» **Exercise**:
Search the listing below for the string "Hminus", then copy every line it appears in.

^^^^^^^^^^^^^^^^

(** X16: the download of a media file by the second [Download], the resolved
    stream being non-seekable: the response names the file in
    [Content-Disposition] on every path of the delivery, and its status is
    206 exactly when the request is answered as the probe. *)
Theorem Download_media_disposition (Server : conf.Server) (api : Refactored.Router)
    (h : gmap string string) (r : Request) (id : string) (s : Stream) :
  requiredParamString r "id" = inr id ->
  conf.EnableDownloads Server = true ->
  GetEntityByID (Refactored.ds api) id = inr MediaFile ->
  NewStream (Refactored.streamer api) id (Refactored.effective Server r).1
    (Refactored.effective Server r).2 = inr s ->
  Seekable s = false ->
  let res := Refactored.Download Server api (http.fresh h) r in
  http.headers_out (response res) !! "Content-Disposition"
    = Some (fmt.Sprintf_attachment (Name s)) /\
  http.status (response res) = (if is_probe r then 206 else 200)%Z.
Proof.
  intros Hid He Hl Hns Hs. unfold Refactored.Download.
  rewrite Hid, He, Hl. cbn.
  destruct (Refactored.effective Server r) as [format maxBitRate]. cbn in Hns.
  rewrite Hns. unfold serving. steps.
  change (Build_Conn _ _ _)
    with (start (<["Content-Disposition" := fmt.Sprintf_attachment (Name s)]> h) s).
  destruct (asks_range r) eqn:Ha; [destruct (is_probe r) eqn:Hp|].
  - rewrite serveStream_probe by done. cbn. unfold probe_headers. by simplify_map_eq.
  - rewrite serveStream_other_range by done. cbn. by simplify_map_eq.
  - rewrite (is_probe_asks r Ha).
    destruct (serveStream_whole r id
                (<["Content-Disposition" := fmt.Sprintf_attachment (Name s)]> h) s Hs Ha)
      as (_ & Hst & Hh & _).
    destruct (Refactored.serveStream _ _ _) as [o c]. cbn in *.
    rewrite Hst, Hh. split; [|done].
    unfold whole_headers. destruct (ParamBool _ _ _); by simplify_map_eq.
Qed.

(** X17: when [Download] of either generation returns an error it holds no
    stream, and the response is untouched unless the error is the archiver's:
    then the zip headers were set, and the archiver's output written, before
    the error came back. *)
Theorem Download_error_cases (Server : conf.Server) (legacy : Legacy.Router)
    (api : Refactored.Router) (w : http.ResponseWriter) (r : Request)
    (res : Result) (e : Error) :
  res = Legacy.Download Server legacy w r \/
  res = Refactored.Download Server api w r ->
  err res = Some e ->
  resolved res = None /\ started res = [] /\
  (response res = w \/
   exists name chunks, response res = write_all chunks (setHeaders name w)).
Proof.
  intros [->| ->]; unfold Legacy.Download, Refactored.Download;
    destruct (requiredParamString r "id") as [e0|id]; try (by intros; repeat split; left);
    destruct (negb _); try (by intros; repeat split; left);
    destruct (GetEntityByID _ id) as [e0|entity]; try (by intros; repeat split; left);
    try destruct (Refactored.effective Server r) as [format maxBitRate];
    destruct entity; try (by intros; repeat split; left).
  - destruct (NewStream _ _ _ _); [by intros; repeat split; left|].
    unfold serving.
    match goal with |- context [match ?x with pair _ _ => _ end] => destruct x end.
    done.
  - destruct (Legacy.ZipAlbum _ _) as [chunks e1]. intros _. repeat split. by eauto.
  - destruct (Legacy.ZipArtist _ _) as [chunks e1]. intros _. repeat split. by eauto.
  - destruct (Legacy.ZipPlaylist _ _) as [chunks e1]. intros _. repeat split. by eauto.
  - destruct (NewStream _ _ _ _); [by intros; repeat split; left|].
    unfold serving.
    match goal with |- context [match ?x with pair _ _ => _ end] => destruct x end.
    done.
  - destruct (Refactored.ZipAlbum _ _ _ _) as [chunks e1]. intros _. repeat split.
    by eauto.
  - destruct (Refactored.ZipArtist _ _ _ _) as [chunks e1]. intros _. repeat split.
    by eauto.
  - destruct (Refactored.ZipPlaylist _ _ _ _) as [chunks e1]. intros _. repeat split.
    by eauto.
Qed.
End MoreDownloads.

(** ** Further properties of the range parsing and of the archive name *)

(** X10: only what follows the first ["="] up to the next one, and of that only
    the first two components, is looked at: a [Range] value that goes on
    after ["bytes=0-1"] with a further ["-"] or ["="] is answered as the probe
    whatever comes then. *)
Theorem probe_recognised_by_prefix (r : Request) (rest : string) :
  http.Header_Get (Header r) "Range" = "bytes=0-1-" ++ rest \/
  http.Header_Get (Header r) "Range" = "bytes=0-1=" ++ rest ->
  is_probe r = true.
Proof.
  unfold is_probe, asks_range. intros [-> | ->].
  - replace (strings.HasPrefix ("bytes=0-1-" ++ rest) "bytes=") with true
      by (symmetry; by vm_compute).
    unfold positions. simpl.
    by destruct (Split_cons ("" ++ rest) "=") as (p & ps & ->).
  - replace (strings.HasPrefix ("bytes=0-1=" ++ rest) "bytes=") with true
      by (symmetry; by vm_compute).
    unfold positions. by simpl.
Qed.

(** X18: [setHeaders] changes the name byte by byte: a comma becomes an
    underscore where it stands, every other byte stays, and nothing is added
    or dropped. *)
Theorem archive_name_bytewise (name : string) (i : nat) :
  byte_at (strings.ReplaceAll name "," "_") i
    = (fun c => if Ascii.eqb c "," then "_"%char else c) <$> byte_at name i.
Proof.
  unfold byte_at. revert i. induction name as [|c name IH]; intros i; [done|].
  cbn [strings.ReplaceAll]. destruct (Ascii.eqb c ",") eqn:Hc.
  - change ("_" ++ strings.ReplaceAll name "," "_")
      with (String "_" (strings.ReplaceAll name "," "_")).
    destruct i as [|i]; cbn [String.get fmap option_fmap option_map];
      [by rewrite Hc|apply IH].
  - destruct i as [|i]; cbn [String.get fmap option_fmap option_map];
      [by rewrite Hc|apply IH].
Qed.

(** ** Ranges written in decimal *)

Lemma digit_range (c : ascii) (d : Z) : strconv.digit c = Some d -> (0 <= d <= 9)%Z.
Proof.
  unfold strconv.digit. destruct (_ && _) eqn:H; [|done]. intros [= <-].
  apply andb_prop in H as [H1%Z.leb_le H2%Z.leb_le]. lia.
Qed.

Lemma Atoi_fast_acc (d : Decimal.uint) (acc : positive) :
  strconv.Atoi_fast (NilEmpty.string_of_uint d) (Z.pos acc)
    = Some (Z.pos (Pos.of_uint_acc d acc)).
Proof.
  revert acc. induction d; intros acc; [done|..];
    cbn [NilEmpty.string_of_uint strconv.Atoi_fast Pos.of_uint_acc];
    (match goal with |- context [strconv.digit ?c] =>
       let v := eval vm_compute in (strconv.digit c) in
       change (strconv.digit c) with v end);
    cbv iota beta;
    (match goal with |- strconv.Atoi_fast _ ?x = Some (Z.pos (Pos.of_uint_acc _ ?y)) =>
       replace x with (Z.pos y) by lia end);
    apply IHd.
Qed.

Lemma Atoi_fast_uint (d : Decimal.uint) :
  strconv.Atoi_fast (NilEmpty.string_of_uint d) 0 = Some (Z.of_N (Pos.of_uint d)).
Proof.
  induction d; [done|..];
    cbn [NilEmpty.string_of_uint strconv.Atoi_fast Pos.of_uint];
    (match goal with |- context [strconv.digit ?c] =>
       let v := eval vm_compute in (strconv.digit c) in
       change (strconv.digit c) with v end);
    cbv iota beta; [exact IHd|..]; apply Atoi_fast_acc.
Qed.

Lemma Atoi_fast_Itoa (n : Z) : (0 <= n)%Z -> strconv.Atoi_fast (strconv.Itoa n) 0 = Some n.
Proof.
  intros Hn. destruct n as [|p|p]; [done| |lia].
  unfold strconv.Itoa. cbn [Z.to_int NilZero.string_of_int].
  pose proof (DecimalPos.Unsigned.to_uint_nonnil p) as Hnil.
  replace (NilZero.string_of_uint (Pos.to_uint p))
    with (NilEmpty.string_of_uint (Pos.to_uint p))
    by (by destruct (Pos.to_uint p)).
  by rewrite Atoi_fast_uint, DecimalPos.Unsigned.of_to.
Qed.

Lemma Atoi_fast_le (s : string) (m v : Z) :
  strconv.Atoi_fast s m = Some v -> (0 <= m)%Z -> (m <= v)%Z.
Proof.
  revert m. induction s as [|c s IH]; intros m; cbn [strconv.Atoi_fast].
  - intros [= <-]. lia.
  - destruct (strconv.digit c) as [d|] eqn:Hd; [|done]. intros H Hm.
    apply digit_range in Hd. apply IH in H; lia.
Qed.

Lemma Atoi_fast_digits (s : string) (m v : Z) :
  strconv.Atoi_fast s m = Some v ->
  Forall (fun c => is_Some (strconv.digit c)) (list_ascii_of_string s).
Proof.
  revert m. induction s as [|c s IH]; intros m; cbn [strconv.Atoi_fast list_ascii_of_string].
  - by constructor.
  - destruct (strconv.digit c) as [d|] eqn:Hd; [|done]. intros H.
    constructor; [by eauto|by eapply IH].
Qed.

Lemma ParseUint_loop_fast (s : string) (n v : Z) :
  strconv.Atoi_fast s n = Some v -> (0 <= n)%Z -> (v < 2 ^ 63)%Z ->
  strconv.ParseUint_loop s n = (v, None).
Proof.
  revert n. induction s as [|c s IH]; intros n;
    cbn [strconv.Atoi_fast strconv.ParseUint_loop].
  - by intros [= <-].
  - destruct (strconv.digit c) as [d|] eqn:Hd; [|done]. intros H Hn Hv.
    apply digit_range in Hd.
    pose proof (Atoi_fast_le s _ v H ltac:(lia)) as Hle.
    change strconv.maxUint64 with 18446744073709551615%Z.
    change (18446744073709551615 / 10 + 1)%Z with 1844674407370955162%Z.
    change (2 ^ 64)%Z with 18446744073709551616%Z.
    change (2 ^ 63)%Z with 9223372036854775808%Z in Hv.
    destruct (Z.leb_spec 1844674407370955162 n); [lia|].
    cbv zeta. rewrite (Z.mod_small (n * 10 + d)) by lia.
    destruct (Z.ltb_spec (n * 10 + d) (n * 10)); [lia|].
    destruct (Z.ltb_spec 18446744073709551615 (n * 10 + d)); [lia|].
    cbn [orb]. apply IH; [done|lia|done].
Qed.

(** [Atoi] on decimal digits within the range of [int], whichever of its two
    paths the length selects. *)
Lemma Atoi_digits (s : string) (v : Z) :
  s <> "" -> strconv.Atoi_fast s 0 = Some v -> (v < 2 ^ 63)%Z ->
  strconv.Atoi s = (v, None).
Proof.
  intros Hs H Hv. destruct s as [|c s']; [done|].
  assert (Hminus : Ascii.eqb c "-" = false).
  { destruct (Ascii.eqb_spec c "-") as [->|]; [|done]. by vm_compute in H. }
  assert (Hplus : Ascii.eqb c "+" = false).
  { destruct (Ascii.eqb_spec c "+") as [->|]; [|done]. by vm_compute in H. }
  unfold strconv.Atoi. destruct (_ && _).
  - rewrite Hminus, Hplus. cbn [orb andb]. by rewrite H.
  - unfold strconv.ParseInt, strconv.ParseUint. rewrite Hminus, Hplus. cbn [orb].
    rewrite (ParseUint_loop_fast _ 0 v H ltac:(lia) Hv).
    destruct (Z.leb_spec (2 ^ 63) v); [lia|]. done.
Qed.

Lemma Atoi_Itoa (n : Z) :
  (0 <= n < 2 ^ 63)%Z -> strconv.Atoi (strconv.Itoa n) = (n, None).
Proof.
  intros [Hn Hv]. apply Atoi_digits; [|by apply Atoi_fast_Itoa|done].
  pose proof (Atoi_fast_Itoa n Hn) as H. intros E. rewrite E in H.
  cbn in H. injection H as <-.
  by vm_compute in E.
Qed.

Lemma Split_without (s : string) (sep : ascii) :
  Forall (fun c => c <> sep) (list_ascii_of_string s) -> strings.Split s sep = [s].
Proof.
  induction s as [|c s IH]; cbn [list_ascii_of_string strings.Split]; [done|].
  intros [Hc Hs]%Forall_cons. rewrite (IH Hs).
  by destruct (Ascii.eqb_spec c sep).
Qed.

Lemma Split_at (s t : string) (sep : ascii) :
  Forall (fun c => c <> sep) (list_ascii_of_string s) ->
  strings.Split (s ++ String sep t) sep = s :: strings.Split t sep.
Proof.
  induction s as [|c s IH]; cbn [list_ascii_of_string].
  - intros _. change ("" ++ String sep t) with (String sep t).
    cbn [strings.Split]. by rewrite Ascii.eqb_refl.
  - intros [Hc Hs]%Forall_cons.
    change (String c s ++ String sep t) with (String c (s ++ String sep t)).
    cbn [strings.Split]. rewrite (IH Hs).
    by destruct (Ascii.eqb_spec c sep).
Qed.

Lemma chars_app (P : ascii -> Prop) (s t : string) :
  Forall P (list_ascii_of_string s) -> Forall P (list_ascii_of_string t) ->
  Forall P (list_ascii_of_string (s ++ t)).
Proof.
  induction s as [|c s IH]; [done|].
  change (String c s ++ t) with (String c (s ++ t)). cbn [list_ascii_of_string].
  intros [Hc Hs]%Forall_cons Ht. constructor; [done|by apply IH].
Qed.

Lemma Itoa_chars (n : Z) (sep : ascii) :
  (0 <= n)%Z -> strconv.digit sep = None ->
  Forall (fun c => c <> sep) (list_ascii_of_string (strconv.Itoa n)).
Proof.
  intros Hn Hsep.
  eapply Forall_impl; [exact (Atoi_fast_digits _ _ _ (Atoi_fast_Itoa n Hn))|].
  intros c [d Hd] ->. congruence.
Qed.

Lemma HasPrefix_intro (prefix rest : string) :
  strings.HasPrefix (prefix ++ rest) prefix = true.
Proof.
  unfold strings.HasPrefix. induction prefix as [|c p IH].
  - change ("" ++ rest) with rest. by destruct rest.
  - change (String c p ++ rest) with (String c (p ++ rest)). cbn [String.prefix].
    by destruct (ascii_dec c c).
Qed.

^^^^^^^^^^^^^^^^

» **Result for this task**:
  assert (Hminus : Ascii.eqb c "-" = false).
  - rewrite Hminus, Hplus. cbn [orb andb]. by rewrite H.
  - unfold strconv.ParseInt, strconv.ParseUint. rewrite Hminus, Hplus. cbn [orb].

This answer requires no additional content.